L'anno successivo ci dedichiamo alla zona sud dello Hielo, l'idea è di salire una torre di granito di ottocento metri vista forse solo da Shipton nel lontano ‘64. L'accesso è complicato perché negli ultimi anni il ghiacciaio, specialmente a sud si è ritirato parecchio e ha creato moltissimi crepacci. Partiamo in tre, questa volta si aggiunge Giacomo Mauri, direttamente dal Pacifico in barca e poi risaliamo il ghiacciaio Steffen.
Dopo diverse decine di chilometri e una serie infinita di salite e discese cercando di aggirare i crepacci più grandi ci arrendiamo. Senza considerare che siamo a 13.000 chilometri da casa, in una zona estremamente isolata e senza possibilità di soccorso, abbiamo superato di molto la soglia di sicurezza e in più non riusciamo a passare.

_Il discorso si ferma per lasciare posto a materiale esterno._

(** X6.  The defaults of the models are the defaults of the dispatcher: for a
    field the schema gives a default (for an optional field, [None]),
    leaving the key out is the same request as sending that default. *)
Theorem call_tool_schema_defaults (name : string) (schema : list Field)
    (arguments : gmap string Value) (k : string) (ty : FieldType)
    (d : Value) :
  advertised_schema name = Some schema →
  mkField k ty (Default d) ∈ schema →
  arguments !! k = None →
  call_tool w repository name (<[k:=d]> arguments)
  = call_tool w repository name arguments.
Proof.
  intros Hs Hin Hnone. apply advertised_schema_tool in Hs as (tool & -> & Hs).
  apply call_tool_same_run.
  - apply lookup_insert_ne. intros ->.
    destruct tool; injection Hs as <-;
      repeat (apply elem_of_cons in Hin as [Hin|Hin]; [discriminate Hin|]);
      by apply elem_of_nil in Hin.
  - intros repo.
    destruct tool; injection Hs as <-;
      repeat (apply elem_of_cons in Hin as [Hin|Hin];
              [simplify_eq; use_lookups Hnone|]);
      by apply elem_of_nil in Hin.
Qed.

Lemma call_tool_dispatched (name : string) (arguments : gmap string Value)
    (raw : string) (repo : Repo) :
  arguments !! "repo_path" = Some (VStr raw) →
  validate_repo_path w (Path_of raw) repository = Ok tt →
  Repo_open w (path_str (Path_of raw)) = Ok repo →
  call_tool w repository name arguments
  = (EvRepo (path_str (Path_of raw)) :: trace (run_tool w repo name arguments),
     outcome (run_tool w repo name arguments)).
Proof.
  intros Hkey Hv Ho. unfold call_tool, getitem. rewrite Hkey.
  cbn [mbind result_bind expect_str].
  rewrite bind_lift_ok, Hv, bind_lift_ok. unfold open_repo.
  by rewrite Ho, bind_call_ok.
Qed.

(** X7.  A required field that is read by subscript (every required field but
    [branch_type]) and is missing ends the request with [KeyError] on that
    key once the repository is open; no command is run. *)
Theorem call_tool_required_field_missing (name : string)
    (schema : list Field) (arguments : gmap string Value)
    (k : string) (ty : FieldType) (raw : string) (repo : Repo) :
  advertised_schema name = Some schema →
  mkField k ty Required ∈ schema →
  k ≠ "repo_path" → k ≠ "branch_type" →
  arguments !! k = None →
  arguments !! "repo_path" = Some (VStr raw) →
  validate_repo_path w (Path_of raw) repository = Ok tt →
  Repo_open w (path_str (Path_of raw)) = Ok repo →
  call_tool w repository name arguments
  = ([EvRepo (path_str (Path_of raw))], Raise (KeyError k)).
Proof.
  intros Hs Hin Hk1 Hk2 Hnone Hkey Hv Ho.
  rewrite (call_tool_dispatched name arguments raw repo Hkey Hv Ho).
  apply advertised_schema_tool in Hs as (tool & -> & Hs).
  assert (run_tool w repo (GitTools_value tool) arguments
          = ([], Raise (KeyError k))) as ->; [|done].
  destruct tool; injection Hs as <-;
    repeat (apply elem_of_cons in Hin as [Hin|Hin];
            [simplify_eq; try use_lookups Hnone|]);
    by apply elem_of_nil in Hin.
Qed.

(** X8.  [branch_type] is required by the schema of [git_branch], but the
    dispatcher reads it with the default [local]: a request without it
    lists the local branches. *)
Theorem call_tool_branch_type_default (arguments : gmap string Value) :
  arguments !! "branch_type" = None →
  advertised_schema "git_branch" = Some GitBranch
  ∧ mkField "branch_type" TStr Required ∈ GitBranch
  ∧ call_tool w repository "git_branch" arguments
    = call_tool w repository "git_branch"
        (<["branch_type" := VStr "local"]> arguments).
Proof.
  intros Hnone. split; [done|]. split; [repeat constructor|].
  symmetry. apply call_tool_same_run.
  - by apply lookup_insert_ne.
  - intros repo. use_lookups Hnone.
Qed.

End Schema.

(** ** Tools: what is checked before a command runs *)

Section ToolSteps.

Context (w : World) (repo : Repo).

(** X9.  [git_diff] resolves the target, then a non-empty base, before it runs
    [git diff]: when either does not resolve, the exception of
    [rev_parse] ends the call and no diff is run. *)
Theorem git_diff_unresolved_ref (target : string) (base : option string)
    (merge_base : bool) (context_lines : Z) (ignore_whitespace : bool)
    (paths : option (list string)) (e : exn) :
  startswith_dash target = false →
  startswith_dash (default "" base) = false →
  (repo_rev_parse w repo target = Raise e →
   git_diff w repo target base merge_base context_lines ignore_whitespace
     paths
   = ([EvRevParse repo target], Raise e))
  ∧ (∀ b, base = Some b → b ≠ "" →
       repo_rev_parse w repo target = Ok tt →
       repo_rev_parse w repo b = Raise e →
       git_diff w repo target base merge_base context_lines
         ignore_whitespace paths
       = ([EvRevParse repo target; EvRevParse repo b], Raise e)).
Proof.
  intros Ht Hb. unfold git_diff. rewrite Ht, Hb, andb_false_r.
  unfold rev_parse. split.
  - intros ->. by rewrite bind_call_raise.
  - intros b -> Hne -> Hrb. rewrite bind_call_ok.
    rewrite (truthy_str_nonempty b Hne). cbn [from_option id].
    by rewrite Hrb, bind_call_raise.
Qed.
(** * truffle-compile-smartpy: a shallow embedding of [src/index.ts]

    The adapter drives the SmartPy-Basic compiler through docker, one source
    file after the other, reads the artifacts the compiler left in the build
    directory and folds the per-file records into one result object.

    The embedding follows the source function by function.  What the source
    takes from Node and from npm packages ([path], [colors], [JSON],
    [minimatch], [child_process], the truffle profiler) is a field of the
    classes [Host] and [Oracle]; the file system is an explicit state that
    the [fs] calls of the source read and change. *)

From Stdlib Require Import ZArith Ascii.
From Stdlib Require String.
From stdpp Require Import base option list strings gmap sorting.

Local Open Scope Z_scope.

(** ** Strings as JavaScript uses them *)

Module Str.

(** [String.prototype.startsWith]. *)
Fixpoint startsWith (needle hay : string) : bool :=
  match needle, hay with
  | EmptyString, _ => true
  | String a n, String b h => if Ascii.eqb a b then startsWith n h else false
  | String _ _, EmptyString => false
  end.

(** [String.prototype.includes]: the needle occurs at some offset. *)
Fixpoint includes (needle hay : string) : bool :=
  startsWith needle hay ||
  match hay with
  | EmptyString => false
  | String _ h => includes needle h
  end.

(** The backslash, code unit 92. *)
Definition backslash : ascii := ascii_of_nat 92.

(** [s.replace(re, "/")] for the global pattern of the source that matches
    a single backslash: every backslash becomes a forward slash. *)
Fixpoint replace_backslashes (s : string) : string :=
  match s with
  | EmptyString => EmptyString
  | String c r =>
      String (if Ascii.eqb c backslash then "/"%char else c)
             (replace_backslashes r)
  end.

(** The strict part of the order [Array.prototype.sort] uses by default
    (code units, here bytes). *)
Definition ltb (a b : string) : bool :=
  match String.compare a b with Lt => true | _ => false end.

(** The line feed the template literals of the source write as an
    escape. *)
Definition newline : string := String (ascii_of_nat 10) EmptyString.

(** JavaScript truthiness of a string: only the empty string is falsy. *)
Definition truthy (s : string) : bool :=
  match s with EmptyString => false | String _ _ => true end.

End Str.

(** [Array.prototype.sort()] without comparator, on an array of strings. *)
Fixpoint sort_insert (x : string) (l : list string) : list string :=
  match l with
  | [] => [x]
  | y :: r => if Str.ltb y x then y :: sort_insert x r else x :: y :: r
  end.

Torniamo ancora nel 2022, questa volta con l'idea di fare una traversata nord-sud con sci e slitta fermandoci a scalare quando il tempo lo permette.
Prima ancora di accedere al ghiacciaio però troviamo i primi pendii innevati troppo instabili e siamo costretti a perdere preziosi giorni aspettando un miglioramento della neve.
Riusciamo comunque a salire una parete di roccia e a fare un lungo giro sul ghiacciaio in cui vediamo in lontananza, troppo lontane da raggiungere in una sola finestra di bel tempo, altre pareti incredibili.
Non è andata male ma in fondo sappiamo entrambi che è stato un ripiego e saremmo ritornati un’altra volta.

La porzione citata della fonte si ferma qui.